I certainly think the Valley is more open to discussing failures and what
worked and what didn't. In my experience, it's been hard to have honest, clear
discussions in India with other entrepreneurs about challenges being faced and
what people are doing to address them. There's just a lot of noise in the
startup ecosystem. That said, all this is maturing, and I'm sure it'll get
better soon.

------
JacobJans
I don't think this had to be a failure. A huge part of the job of building a
success is being willing to change what you're doing based on the results that
you're getting.

The one thing that I think is missing from "what we could have done better" is
this:

Be willing to CHANGE your ideas, big time.

You had people signing up. They wanted something.

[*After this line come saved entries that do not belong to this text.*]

(** The goroutine blocked behind a pause, which is then lifted. *)
Lemma no_lost_wakeup_witness :
  exists w ch b, w_pc w = PBlocked ch b /\ ls_paused (w_sup w) = false /\ step LSupervisor w (w <| w_pc := PCheck b |>).
Proof.
  pose proof (reach_start false) as H.
  walk H (step_exit _ 0 false false).
  walk H (step_waited _ 0 1 (5 * Second)%Z).
  walk H (step_mark _ 0 1 (5 * Second)%Z).
  walk H (step_gauge _ 1 (5 * Second)%Z).
  walk H (step_close _ 1 (5 * Second)%Z).
  walk H (step_restart _ (5 * Second)%Z 0).
  walk H (step_timer _ (5 * Second)%Z).
  walk H step_pause.
  walk H (step_check _ (10 * Second)%Z).
  walk H step_resume.
  eexists _, 2, (10 * Second)%Z. split; [|split]; [| |refine (proj1 (no_lost_wakeup _ H) 2 (10 * Second)%Z _ _)];
    vm_compute; try reflexivity. left. reflexivity.
Defined.
(** * Recovery *)

Lemma poll_settles c p t :
  let '(p', o) := poll c p t in
  Nat.b2n (recoveryEvent o) + Nat.b2n (settled (ps_noProgress p)) = Nat.b2n (settled (ps_noProgress p')) /\
  (np_recovered (ps_noProgress p) && np_recoveryFailed (ps_noProgress p) = false ->
   np_recovered (ps_noProgress p') && np_recoveryFailed (ps_noProgress p') = false) /\
  (settled (ps_noProgress p) = true -> np_recovered (ps_noProgress p') = np_recovered (ps_noProgress p)) /\
  (recoveryEvent o = true -> ob_ShouldReport o = true /\ np_signalObserved (ps_noProgress p') = true /\
     ob_EventType o = if np_recovered (ps_noProgress p') then WorkerEventDiskFullRecovered else WorkerEventDiskFullRecoveryFailed).
Proof.
  rewrite poll_unfold. destruct (marked_spec t (ps_noProgress p)) as (_ & _ & M3 & M4).
  pose proof (recovery_spec c t (mkPressure (marked t (ps_noProgress p)) (tk_runtime t))) as Hr.
  destruct (observeDiskFullRecovery c t _) as [p1 [o|]]; cbv zeta in Hr; cbn [ps_noProgress] in Hr.
  - destruct Hr as (_ & S1 & S2 & _ & Hrep & Hset & Hev). unfold settled in *. rewrite M3, M4 in Hset. rewrite Hset.
    unfold recoveryEvent. destruct Hev as [(-> & -> & ->)|(-> & -> & ->)]; simpl; split_and!; try done; intros _; split_and!; congruence.
  - destruct Hr as (_ & _ & R1 & R2). pose proof (windowPart_spec c t p1) as Hp.
    destruct (observeNoProgressWindow c t p1) as [p2 o]. cbv zeta in Hp. destruct Hp as (_ & Q1 & Q2 & -> & _).
    unfold settled. rewrite Q1, Q2, R1, R2, M3, M4. split_and!; done.
Qed.

Lemma polls_settle c ts p :
  let '(p', os) := polls c p ts in
  length (List.filter recoveryEvent os) + Nat.b2n (settled (ps_noProgress p)) = Nat.b2n (settled (ps_noProgress p')) /\
  (np_recovered (ps_noProgress p) && np_recoveryFailed (ps_noProgress p) = false ->
   np_recovered (ps_noProgress p') && np_recoveryFailed (ps_noProgress p') = false) /\
  (settled (ps_noProgress p) = true -> np_recovered (ps_noProgress p') = np_recovered (ps_noProgress p)) /\
  (forall o, In o os -> recoveryEvent o = true ->
     ob_ShouldReport o = true /\
     ob_EventType o = if np_recovered (ps_noProgress p') then WorkerEventDiskFullRecovered else WorkerEventDiskFullRecoveryFailed).
Proof.
  revert p. induction ts as [|t ts IH]; intros p; [by simpl; split_and!|]. cbn [polls].
  pose proof (poll_settles c p t) as Hp. destruct (poll c p t) as [p1 o]. destruct Hp as (Hc & Hn & Hk & Hev).
  specialize (IH p1). destruct (polls c p1 ts) as [p2 os]. destruct IH as (IHc & IHn & IHk & IHev).
  split_and!; auto.
  - rewrite filter_cons_if. destruct (recoveryEvent o); simpl in *; lia.
  - intros Hs. rewrite Hs in Hc. simpl in Hc. destruct (settled (ps_noProgress p1)) eqn:E1; [|destruct (recoveryEvent o); simpl in Hc; lia].
    rewrite IHk by done. by apply Hk.
  - intros o' [<-|Hin] Hr; [|by apply IHev]. destruct (Hev Hr) as (Hrep & _ & ->). split; [done|].
    rewrite Hr in Hc. destruct (settled (ps_noProgress p1)) eqn:E1; [by rewrite IHk|simpl in Hc; lia].
Qed.

(** A full disk has one outcome: over any sequence of polls the recovery is
    reported at most once, as recovered or as failed, exactly when the runner's
    state says so, and the two never hold together; nothing observed later
    changes the outcome. *)
Theorem recovery_reported_once c ts p os :
  polls c pressure_start ts = (p, os) ->
  length (List.filter recoveryEvent os) = Nat.b2n (settled (ps_noProgress p)) /\
  (np_recovered (ps_noProgress p) && np_recoveryFailed (ps_noProgress p) = false) /\
  (forall o, In o os -> recoveryEvent o = true ->
     ob_ShouldReport o = true /\
     ob_EventType o = if np_recovered (ps_noProgress p) then WorkerEventDiskFullRecovered else WorkerEventDiskFullRecoveryFailed).
Proof.
  intros E. pose proof (polls_settle c ts pressure_start) as H. rewrite E in H. destruct H as (Hc & Hn & _ & Hev).
  simpl in Hc. rewrite Nat.add_0_r in Hc. auto.
Qed.

(** * One report per stall *)

Lemma poll_detected c p t p' o :
  poll c p t = (p', o) -> ob_Detected o = true -> ob_ShouldReport o = negb (np_reported (ps_noProgress p)) /\ np_reported (ps_noProgress p') = true.
Proof.
  rewrite poll_unfold. destruct (marked_spec t (ps_noProgress p)) as (_ & M2 & _).
  pose proof (recovery_spec c t (mkPressure (marked t (ps_noProgress p)) (tk_runtime t))) as Hr.
  destruct (observeDiskFullRecovery c t _) as [p1 [o1|]]; cbv zeta in Hr; cbn [ps_noProgress] in Hr.
  - destruct Hr as (_ & _ & _ & Hd & _). intros [= <- <-]. congruence.
  - destruct Hr as (W & _). rewrite M2 in W. injection W as _ _ _ W. pose proof (windowPart_spec c t p1) as Hp.
    destruct (observeNoProgressWindow c t p1) as [p2 o2]. cbv zeta in Hp. intros [= <- <-] Hd.
    destruct Hp as (_ & _ & _ & _ & [(_ & ? & _)|[(_ & ? & _)|(_ & _ & _ & _ & _ & _ & _ & _ & H)]]); [congruence..|].
    rewrite <- W. auto.
Qed.

Lemma reported_until_quiet c ts p k o :
  np_reported (ps_noProgress p) = true -> snd (polls c p ts) !! k = Some o -> ob_Detected o = true -> ob_ShouldReport o = true ->
  exists m o', m < k /\ snd (polls c p ts) !! m = Some o' /\ ob_Detected o' = false.
Proof.
  revert p k. induction ts as [|t ts IH]; intros p k Hr; [done|]. cbn [polls].
  destruct (poll c p t) as [p1 o1] eqn:Ep. specialize (IH p1). destruct (polls c p1 ts) as [p2 os]. cbn [snd].
  destruct k as [|k]; simpl.
  - intros [= ->] Hd Hs. destruct (poll_detected _ _ _ _ _ Ep Hd) as [E _]. rewrite Hr in E. simpl in E. congruence.
  - intros Hl Hd Hs. destruct (ob_Detected o1) eqn:Ed; [|exists 0, o1; split_and!; done || lia].
    destruct (poll_detected _ _ _ _ _ Ep Ed) as [_ Hr1]. destruct (IH k Hr1 Hl Hd Hs) as (m & o' & ? & ? & ?).
    exists (S m), o'. split_and!; done || lia.
Qed.

(** A stall is reported once: between two reports of replication without
    progress there is a poll that does not detect it. *)
Theorem stall_reported_once c ts k k' o o' :
  snd (polls c pressure_start ts) !! k = Some o -> snd (polls c pressure_start ts) !! k' = Some o' -> k < k' ->
  ob_Detected o = true -> ob_ShouldReport o = true -> ob_Detected o' = true -> ob_ShouldReport o' = true ->
  exists m om, k < m < k' /\ snd (polls c pressure_start ts) !! m = Some om /\ ob_Detected om = false.
Proof.
  generalize pressure_start as p. revert k k'. induction ts as [|t ts IH]; intros k k' p; [done|]. cbn [polls].
  destruct (poll c p t) as [p1 o1] eqn:Ep. specialize (IH (k - 1) (k' - 1) p1).
  pose proof (reported_until_quiet c ts p1) as Hq. destruct (polls c p1 ts) as [p2 os]. cbn [snd] in *.
  destruct k' as [|k']; [lia|]. simpl Nat.sub in IH. rewrite Nat.sub_0_r in IH. intros Hk Hk' Hlt Hd Hs Hd' Hs'. destruct k as [|k]; simpl in *.
  - injection Hk as ->. destruct (poll_detected _ _ _ _ _ Ep Hd) as [_ Hr].
    destruct (Hq k' o' Hr Hk' Hd' Hs') as (m & om & ? & ? & ?). exists (S m), om. split_and!; done || lia.
  - rewrite Nat.sub_0_r in IH. destruct IH as (m & om & ? & ? & ?); try done; [lia|]. exists (S m), om. split_and!; done || lia.
Qed.

(** ** Witnesses *)

(** A disk nearly full, five transactions behind; window seven seconds. *)
Definition sampleConfig : pressureConfig := mkPressureConfig (7 * Second) 1000 (5 * Minute).
Definition behind : RuntimePayload :=
  RuntimePayload_zero <| rt_DataDiskTotalBytes := 100%Z |> <| rt_DataDiskUsedPercent := f64_of_Z 96 |>
    <| rt_ReplicationLagMax := 5%Z |> <| rt_DBTXID := 10%Z |> <| rt_ReplicatedTXID := 5%Z |>
    <| rt_LitestreamDiskFullMetricPresent := true |>.
Definition behindAt (s : Z) : tick := mkTick (s * Second) behind [] NoReserve 7.
Definition caughtUpAt (s : Z) : tick := mkTick (s * Second) (behind <| rt_ReplicatedTXID := 10%Z |>) [] NoReserve 7.
(** Litestream reports the full disk itself. *)
Definition fullAt (s : Z) : tick :=
  mkTick (s * Second) (behind <| rt_LitestreamDiskFull := true |>)
    ["disk full while staging ltx file: replication paused, will resume automatically when space is freed"] (Reserve 1000) 7.

Definition stallRun := polls sampleConfig pressure_start ([behindAt 1; behindAt 5] ++ [behindAt 9]).
Lemma no_progress_is_real_witness :
  existsb signalTick ([behindAt 1; behindAt 5] ++ [behindAt 9]) = false /\
  exists since, stall since (behindAt 9 :: rev [behindAt 1; behindAt 5]) /\
    f64_ltb (Seconds (time_Sub (tk_now (behindAt 9)) since)) (Seconds (diskFullNoProgressWindow sampleConfig)) = false.
Proof.
  refine (no_progress_is_real sampleConfig [behindAt 1; behindAt 5] (behindAt 9) (fst stallRun)
    (firstn 2 (snd stallRun)) (List.last (snd stallRun) (observed RuntimePayload_zero)) _ _); vm_compute; reflexivity.
Defined.

Definition recoveryTicks := [fullAt 1; caughtUpAt 3; behindAt 9].
Definition recoveryRun := polls sampleConfig pressure_start recoveryTicks.
Lemma recovery_reported_once_witness :
  length (List.filter recoveryEvent (snd recoveryRun)) = Nat.b2n (settled (ps_noProgress (fst recoveryRun))) /\
  (np_recovered (ps_noProgress (fst recoveryRun)) && np_recoveryFailed (ps_noProgress (fst recoveryRun)) = false) /\
  (forall o, In o (snd recoveryRun) -> recoveryEvent o = true ->
     ob_ShouldReport o = true /\
     ob_EventType o = if np_recovered (ps_noProgress (fst recoveryRun)) then WorkerEventDiskFullRecovered else WorkerEventDiskFullRecoveryFailed).
Proof.
  refine (recovery_reported_once sampleConfig recoveryTicks (fst recoveryRun) (snd recoveryRun) _). vm_compute. reflexivity.
Defined.

Definition twoStalls := [behindAt 1; behindAt 9; caughtUpAt 10; behindAt 11; behindAt 19].
Definition twoStallsRun := snd (polls sampleConfig pressure_start twoStalls).
Definition obsAt (k : nat) := List.nth k twoStallsRun (observed RuntimePayload_zero).
Lemma stall_reported_once_witness :
  exists m om, 1 < m < 4 /\ twoStallsRun !! m = Some om /\ ob_Detected om = false.
Proof.
  refine (stall_reported_once sampleConfig twoStalls 1 4 (obsAt 1) (obsAt 4) _ _ _ _ _ _ _); try lia; vm_compute; reflexivity.
Defined.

Instead of sticking with
your first idea (video), why not try a bunch of stuff until something worked.

You have to be creative, flexible, and determined in order to make this type
of business work. You had SUCCESS with many of the tests -- don't throw those
successes away just because one test failed.

People didn't want video. Give them something else. Does it really matter what
it is? Does it even have to be charades? Be willing to CHANGE on the spot in a
BIG way.

Think about this:

1\. People sign up and say "yes, I want to play charades".

2\. They land on a page tht asks them to play charades. How the heck can you
immediately engage them? By asking them to turn on video? Or...???

If you're giving up because people don't want to turn on video -- then you may
as well not try. Think about this: If I want to have "online boxing", should I
give up if people don't literally punch themselves in the face, in order to
simulate real punches? Sure, it sounds silly, but it's not that different than
asking people to turn on video. Online video can literally be harmful to
people, especially when it involves strangers, and even when it involves
friends and acquaintances. People don't want video charades. That doesn't mean
they don't want charades.

Don't get stuck on the wrong thing!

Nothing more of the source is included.